• Provided entries
Lemma get_generic_keeps (s : session T) c s' c' b :
  getGenericCommand junk sdsZmallocSize embeddedSize client_obuf_limits unixtime en s c = Ok (s', c', b) -> exists db, s' = with_db s db /\
    adds (s_db s) db /\ (db_ok (s_db s) -> still (s_db s) db) /\ q_argv c' = q_argv c.
Proof.
  unfold getGenericCommand. intros H. path H; apply lookup_reply_keeps in E0 as (db & -> & H1 & H2 & H3); exists db; split_and!; try done.
  rewrite <- H3. by eapply shared_argv.
Qed.

Lemma get_keeps (s : session T) c s' c' : getCommand junk sdsZmallocSize embeddedSize client_obuf_limits unixtime en s c = Ok (s', c') -> keeps s s'.
Proof. unfold getCommand. intros H. path H. (apply get_generic_keeps in E as (db & -> & ? & _); by apply keeps_with_db). Qed.

Lemma getset_announces (s : session T) c s' c' k : getsetCommand junk sdsZmallocSize embeddedSize client_obuf_limits unixtime shareable en s c = Ok (s', c') -> key_arg c 1 k -> P k ->
  keeps s s' /\ (db_ok (s_db s) -> announces [k] s s').
Proof.
  unfold getsetCommand. intros H Hk HP. path H; apply get_generic_keeps in E as (db & -> & H1 & H2 & H3); [announce|].
  apply (key_arg_argv _ r) in Hk; [|done]. cbn [s_db with_db] in *. announce.
Qed.

Lemma unshare_ev (db0 db : redisDb T) k o db' o' : dbUnshareStringValue junk db k o = Ok (db', o') -> adds db0 db -> adds db0 db'.
Proof. unfold dbUnshareStringValue. intros H ?. path H; eauto with signals. Qed.

Lemma store_number_ev (db0 db : redisDb T) k o v db' o' : store_number en db k o v = Ok (db', o') -> adds db0 db -> adds db0 db'.
Proof. unfold store_number. intros H ?. path H; eauto with signals. Qed.
#[local] Hint Resolve unshare_ev store_number_ev : signals.

Lemma append_announces (s : session T) c s' c' k : appendCommand junk sdsZmallocSize embeddedSize client_obuf_limits unixtime shareable en s c = Ok (s', c') -> key_arg c 1 k -> P k ->
  keeps s s' /\ (db_ok (s_db s) -> announces [k] s s').
Proof. unfold appendCommand. intros H Hk HP. path H; announce. Qed.

(** An empty value is refused before. *)
Lemma setrange_write_announces (s : session T) c db k o offset value s' c' :
  setrange_write junk sdsZmallocSize embeddedSize client_obuf_limits unixtime s c db k o offset value = Ok (s', c') -> (sdslen value >? 0) = true -> P k ->
  framed s s' /\ adds db (s_db s') /\ EvModified k ∈ db_events (s_db s').
Proof. unfold setrange_write. intros H Hv HP. rewrite Hv in H. path H. cbn [s_db modified]. split_and!; eauto with signals. done. Qed.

• Problem statement
State, with no accompanying text, how many lines of the material contain the string "getsetCommand".

• Answer
2